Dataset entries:
Lemma Start_inv `{MapRange} b :
  bus_inv b → bus_inv (Start b).1 ∧ extends (eb_heap b) (eb_heap (Start b).1).
Proof.
  intros [Hok Hwg]. unfold Start. destruct (eb_started b); [split; [done|apply extends_refl]|].
  apply (foldl_launch _ (set_started b)). split; [|done]. by eapply bus_ok_flags.
Qed.

(** *** Subscribing *)
Lemma Subscribe_append b s st ps :
  bus_inv b → eb_stopped b = false →
  default [] (eb_subscriberDir b !! sub_ResourceKind s) = ps →
  Some (sub_Name s) ∉ (subscriber_name b <$> ps) →
  ss_subscriber st = s → state_ok (eb_bufferSize b) st → ss_closed st = false →
  running st = false →
  bus_inv (with_dir (with_heap b (eb_heap b ++ [st]))
    (<[sub_ResourceKind s := ps ++ [length (eb_heap b)]]> (eb_subscriberDir b))).
Proof.
  intros [[H1 H2 H3 H4 H5] Hwg] Hst Hps Hnew Hs Hok Hcl Hrun.
  set (b' := with_dir _ _). set (n := length (eb_heap b)) in *.
  assert (Hold : ∀ q x, eb_heap b !! q = Some x → eb_heap b' !! q = Some x).
  { intros q x Hq. apply lookup_app_l_Some, Hq. }
  assert (Hlook : ∀ q x, eb_heap b' !! q = Some x → eb_heap b !! q = Some x ∨ q = n ∧ x = st).
  { intros q x. unfold b'. simpl. intros [?|[Hge Hx]]%lookup_app_Some; [by left|right].
    apply list_lookup_singleton_Some in Hx as [? ?]. split; [unfold n; lia|done]. }
  assert (Hn : eb_heap b' !! n = Some st).
  { apply list_lookup_middle. done. }
  assert (Hsub : ∀ rk q, subscribed b' rk q ↔ subscribed b rk q ∨ rk = sub_ResourceKind s ∧ q = n).
  { intros rk q. unfold subscribed, b'. simpl. split.
    - intros (l & [[<- <-]|[? ?]]%lookup_insert_Some & Hq); [|left; eauto].
      apply elem_of_app in Hq as [Hq|Hq%list_elem_of_singleton]; [left|by right].
      destruct (eb_subscriberDir b !! _) as [l|] eqn:E; simpl in Hps; subst; [by exists ps|].
      by apply elem_of_nil in Hq.
    - intros [(l & Hl & Hq)|[-> ->]].
      + destruct (decide (rk = sub_ResourceKind s)) as [->|Hne].
        * rewrite Hl in Hps. simpl in Hps. subst l. rewrite lookup_insert_eq.
          eexists. split; [done|]. apply elem_of_app. by left.
        * rewrite lookup_insert_ne by done. by exists l.
      + rewrite lookup_insert_eq. eexists. split; [done|]. apply elem_of_app. right.
        by apply list_elem_of_singleton. }
  assert (Hname : ∀ rk q, subscribed b rk q → subscriber_name b' q = subscriber_name b q).
  { intros rk q (x & Hx & _)%H2. unfold subscriber_name. by rewrite (Hold _ _ Hx), Hx. }
  split; [split|].
  - intros q x [?|[_ ->]]%Hlook; [by eapply H1|done].
  - intros rk q [(x & Hx & Hk)%H2|[-> ->]]%Hsub.
    + exists x. split; [by apply Hold|done].
    + exists st. split; [done|by rewrite Hs].
  - intros rk l Hl. assert (Hfm : ∀ l0, eb_subscriberDir b !! rk = Some l0 →
      subscriber_name b' <$> l0 = subscriber_name b <$> l0).
    { intros l0 Hl0. apply list_fmap_ext. intros i q Hq. apply (Hname rk).
      exists l0. split; [done|by eapply list_elem_of_lookup_2]. }
    unfold b' in Hl. simpl in Hl. apply lookup_insert_Some in Hl as [[<- <-]|[Hne Hl]].
    + assert (subscriber_name b' <$> ps = subscriber_name b <$> ps) as Hpe.
      { destruct (eb_subscriberDir b !! _) as [l|] eqn:E; simpl in Hps; subst; [by apply Hfm|done]. }
      rewrite fmap_app, Hpe. apply NoDup_app. split_and!.
      * destruct (eb_subscriberDir b !! _) as [l|] eqn:E; simpl in Hps; subst; [by eapply H3|constructor].
      * intros x Hx. simpl. rewrite list_elem_of_singleton. intros ->.
        unfold subscriber_name in Hx at 1. rewrite Hn in Hx. simpl in Hx. by rewrite Hs in Hx.
      * apply NoDup_singleton.
    + rewrite (Hfm _ Hl). by eapply H3.
  - intros q x Hq Ha Hc. apply Hsub. destruct (Hlook _ _ Hq) as [?|[-> ->]];
      [left; by apply H4|right; by rewrite Hs].
  - intros rk q x _ Hq Hx. destruct (Hlook _ _ Hx) as [Hx'|[-> ->]]; [|done].
    apply Hsub in Hq as [Hq|[-> ->]]; [by eapply H5|].
    apply lookup_lt_Some in Hx'. unfold n in Hx'. lia.
  - simpl. rewrite drainers_app, Hrun. simpl. rewrite Hwg. lia.
Qed.

Lemma Subscribe_inv b s :
  bus_inv b → bus_inv (Subscribe b s).1 ∧ extends (eb_heap b) (eb_heap (Subscribe b s).1).
Proof.
  intros Hb. unfold Subscribe. destruct (eb_stopped b) eqn:Hst; [split; [done|apply extends_refl]|].
  set (ps := default [] _).
  destruct (existsb _ ps) eqn:Hex; [split; [done|apply extends_refl]|].
  set (st := {| ss_subscriber := s |}). cbv zeta. cbn [fst].
  set (b1 := with_dir _ _).
  assert (Hb1 : bus_inv b1).
  { apply (Subscribe_append b s st ps); try done.
    - intros (p & Hp & Hin)%list_elem_of_fmap.
      assert (existsb (λ p, bool_decide (subscriber_name b p = Some (sub_Name s))) ps = true) as Ht;
        [|rewrite Hex in Ht; discriminate Ht].
      apply existsb_exists. exists p. split; [by apply list_elem_of_In|by apply bool_decide_eq_true].
    - split; simpl; try done; [lia|]. intros [?%bool_decide_eq_true _]%andb_true_iff. done. }
  assert (He : extends (eb_heap b) (eb_heap b1)).
  { intros q. unfold b1. simpl. destruct (eb_heap b !! q) as [x|] eqn:E.
    - exists x. split; [by apply lookup_app_l_Some|done].
    - intros x [?|[_ Hx]]%lookup_app_Some; [congruence|].
      apply list_lookup_singleton_Some in Hx as [_ <-]. done. }
  change (bool_decide (0 < eb_bufferSize b) && sub_AsyncEnabled s && eb_started b1)
    with (ss_async st && eb_started b).
  destruct (ss_async st && eb_started b) eqn:Hl; [|done].
  split; [|eapply extends_trans; [exact He|apply launchDrainer_extends]].
  apply andb_true_iff in Hl as [Ha _].
  eapply (launchDrainer_inv _ _ st); [done| |exact Ha].
  unfold b1. simpl. by apply list_lookup_middle.
Qed.

(** *** Unsubscribing *)
Lemma remove_named_spec b name ps p rest :
  remove_named b name ps = Some (p, rest) →
  ∃ l1 l2, ps = l1 ++ p :: l2 ∧ rest = l1 ++ l2 ∧ subscriber_name b p = Some name.
Proof.
  revert rest. induction ps as [|q ps IH]; intros rest; simpl; [done|]. case_decide as Hq.
  - intros [= -> ->]. by exists [], rest.
  - destruct (remove_named b name ps) as [[q' r]|]; simpl; [|done]. intros [= -> <-].
    destruct (IH r eq_refl) as (l1 & l2 & -> & -> & ?). by exists (q :: l1), l2.
Qed.

(** Removing [p] from the directory, where [st'] is the state left behind. *)
Lemma remove_inv b rk l1 p l2 st st' :
  bus_inv b → eb_subscriberDir b !! rk = Some (l1 ++ p :: l2) →
  eb_heap b !! p = Some st → state_ok (eb_bufferSize b) st' →
  ss_subscriber st' = ss_subscriber st → running st' = running st →
  (ss_async st' = true → ss_closed st' = true) →
  bus_inv (with_heap (with_dir b (<[rk := l1 ++ l2]> (eb_subscriberDir b)))
             (<[p := st']> (eb_heap b))).
Proof.
  intros [[H1 H2 H3 H4 H5] Hwg] Hrk Hp Hok Hs Hrun Hcl.
  set (b' := with_heap _ _).
  assert (Hlook : ∀ q s, eb_heap b' !! q = Some s →
    q = p ∧ s = st' ∨ q ≠ p ∧ eb_heap b !! q = Some s).
  { intros q s. unfold b'. simpl. rewrite list_lookup_insert_Some. naive_solver. }
  assert (Hname : ∀ q, subscriber_name b' q = subscriber_name b q).
  { intros q. apply (subscriber_name_upd b p st st' q); done. }
  assert (Hnd : NoDup (subscriber_name b <$> (l1 ++ l2)) ∧ p ∉ l1 ++ l2).
  { pose proof (H3 _ _ Hrk) as Hnd. split.
    - eapply sublist_NoDup; [exact Hnd|]. apply fmap_sublist.
      apply sublist_app; [done|]. by constructor.
    - rewrite fmap_app, fmap_cons in Hnd. intros Hin.
      apply NoDup_app in Hnd as (_ & Hd & [Hd2 _]%NoDup_cons).
      apply elem_of_app in Hin as [Hin|Hin].
      + apply (Hd (subscriber_name b p)); [by apply list_elem_of_fmap_2|by left].
      + by apply Hd2, list_elem_of_fmap_2. }
  assert (Hkind : sub_ResourceKind (ss_subscriber st) = rk).
  { destruct (H2 rk p) as (x & Hx & Hk); [|by simplify_eq].
    exists (l1 ++ p :: l2). split; [done|]. apply elem_of_app. right. left. }
  assert (Hsub : ∀ k q, subscribed b' k q ↔ subscribed b k q ∧ (k = rk → q ≠ p)).
  { intros k q. unfold subscribed, b'. simpl. split.
    - intros (l & [[<- <-]|[Hne Hl]]%lookup_insert_Some & Hq).
      + split; [exists (l1 ++ p :: l2); split; [done|]|].
        * apply elem_of_app in Hq as [?|?]; apply elem_of_app; [by left|right; by right].
        * intros _ ->. by destruct Hnd.
      + split; [by exists l|congruence].
    - intros [(l & Hl & Hq) Hne]. destruct (decide (k = rk)) as [->|Hk].
      + rewrite lookup_insert_eq. eexists. split; [done|]. simplify_eq.
        apply elem_of_app in Hq as [?|[->|?]%elem_of_cons]; apply elem_of_app; [by left| |by right].
        by destruct Hne.
      + rewrite lookup_insert_ne by done. by exists l. }
  split; [split|].
  - intros q s [[-> ->]|[_ ?]]%Hlook; [done|by eapply H1].
  - intros k q [(s & Hqs & Hk)%H2 Hne]%Hsub. destruct (decide (q = p)) as [->|Hqp].
    + simplify_eq. by destruct Hne.
    + exists s. unfold b'. simpl. by rewrite list_lookup_insert_ne.
  - intros k ps Hps. rewrite (list_fmap_ext _ (subscriber_name b)) by (intros; apply Hname).
    unfold b' in Hps. simpl in Hps. apply lookup_insert_Some in Hps as [[<- <-]|[? ?]];
      [apply Hnd|by eapply H3].
  - intros q s [[-> ->]|[Hne Hq]]%Hlook Ha Hc; [rewrite Hcl in Hc by done; done|].
    apply Hsub. split; [by apply H4|done].
  - intros k q s Hst [Hq Hne]%Hsub [[-> ->]|[_ Hqs]]%Hlook; [|by eapply H5].
    destruct (H2 k p Hq) as (x & Hx & Hk). simplify_eq. by destruct Hne.
  - simpl. pose proof (drainers_insert _ _ _ st' Hp) as Hc. rewrite Hrun in Hc.
    rewrite Hwg. destruct (running st); lia.
Qed.

Lemma with_heap_id b p st :
  eb_heap b !! p = Some st → with_heap b (<[p := st]> (eb_heap b)) = b.
Proof. intros Hp. rewrite list_insert_id by done. by destruct b. Qed.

**WHAT YOU WILL DO**
Retype exactly the lines of the data above that fall between the line with "- intros rk q [(x" and the line with "ps) as Hpe.", inclusive, and add nothing.

**THE COMPLETED TASK**
  - intros rk q [(x & Hx & Hk)%H2|[-> ->]]%Hsub.
    + exists x. split; [by apply Hold|done].
    + exists st. split; [done|by rewrite Hs].
  - intros rk l Hl. assert (Hfm : ∀ l0, eb_subscriberDir b !! rk = Some l0 →
      subscriber_name b' <$> l0 = subscriber_name b <$> l0).
    { intros l0 Hl0. apply list_fmap_ext. intros i q Hq. apply (Hname rk).
      exists l0. split; [done|by eapply list_elem_of_lookup_2]. }
    unfold b' in Hl. simpl in Hl. apply lookup_insert_Some in Hl as [[<- <-]|[Hne Hl]].
    + assert (subscriber_name b' <$> ps = subscriber_name b <$> ps) as Hpe.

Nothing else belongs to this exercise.